Thursday 2 October 2014

Bits of the past in Kuching

A short visit to Kuching, Sarawak to attend a niece’s wedding, gave me some time to roam around the city and look at things which are no longer seen over at Peninsula Malaysia, at least along the west coast.  When one talks about heritage, one usually thinks of old building and architectural structures and forget about the living heritage.  Living heritage are sometimes more valuable – it’s the old ways of life – which may disappear soon together with the last generation of practitioners.  Here, in Kuching, I found, much to my delight, that much of what has disappeared back home, are still in practice.  For instance, at the famous waterfront to the Sarawak River, old fashioned boats are still being used to ferry passengers across the river for only 50 sen per person.   That rate belongs to the 1970’s for a ride across a river in any kind of boat.   This kind of trade – as a boatman – has long disappeared in West Malaysia.  One just can’t earn enough to sustain a living, doing this. Modernised form of transportation and improved road infrastructures has made this form of trade obsolete.  









Talking of modernised form of transportation, I noticed that although new and air-cond. buses are now moving people around the city, the old-fashioned, open-windowed buses are still going around doing its public service, faithfully.  The design, the paintwork and even the seats are still the same for the last half of a century or so.  Of course, such buses are also still plying along rural routes in West Malaysia, but over here, they are very well maintained. Riding on these buses brings back memories of how I have to change stage buses three times for a journey from Ipoh to Penang in the early 70’s.  And, all those buses looked like this one that I saw in Kuching.

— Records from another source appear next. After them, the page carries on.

(* ===== verification/_CoqProject ===== *)
-Q . S2P
Prelude.v
Double.v
StdMap.v
MarketTypes.v
DepthBook.v
Broadcaster.v
Candles.v
RateWindow.v
Outbox.v
Saga.v
TccWallet.v
Queue.v
Spsc.v
Allocator.v
Pool.v
Format.v
Orderbook.v
MatchSpec.v
Matching.v
EngineProofs.v
Arrivals.v
EngineTheorems.v
Clearing.v
ClearingProofs.v
ClearingTheorems.v
Risk.v
RiskProofs.v
RiskTheorems.v
Gateway.v
GatewayProofs.v
GatewayTheorems.v
Strtod.v
Numeral.v
Payload.v
Pipeline.v
PipelineLedger.v
PipelineProofs.v
PipelineTheorems.v
PooledQueue.v
Observability.v
ObservabilityTheorems.v
Toolkit.v
ToolkitTheorems.v
Mpmc.v
MpmcProofs.v
MpmcSteps.v
MpmcTrace.v
MpmcTheorems.v
MpmcProgress.v
MpmcSequential.v
MpmcTokens.v
MpmcStoreBuffer.v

As a youngster, I used to enjoy ice-balls.  Those days ice-balls cost only 10 sen each.  They are made by pressing shaved ice into a ball, the size of a sepak-takraw ball, and then had red syrup or sarsi poured over and into it.  On a hot day, sucking the red syrup out of the ice-ball is delightful.  Now, no one makes ice-ball this way any more.  Then, you know what, there is this stall by the side if a road in Kuching which is still selling something that is so similar to our ice-balls.  They called it ice kantong. Same principle, shaved ice and then squeeze the ice onto a stick and pour syrup over it!!    On that  hot afternoon, it was selling like hot cakes!  The next thing that caught my attention was the tool the hawker used to shave the ice.  No one use such a thing back home anymore – it is a wooden ice shredder!  You just push a block of ice over the blade sticking out of a wooden stool-like equipment and the ice is shaved.  This was used by the cendol man, the ice kacang man and the ice-ball man, long, long ago over in West Malaysia.  This is what I meant by living heritage.  This man is doing it exactly just the way his grandfather did.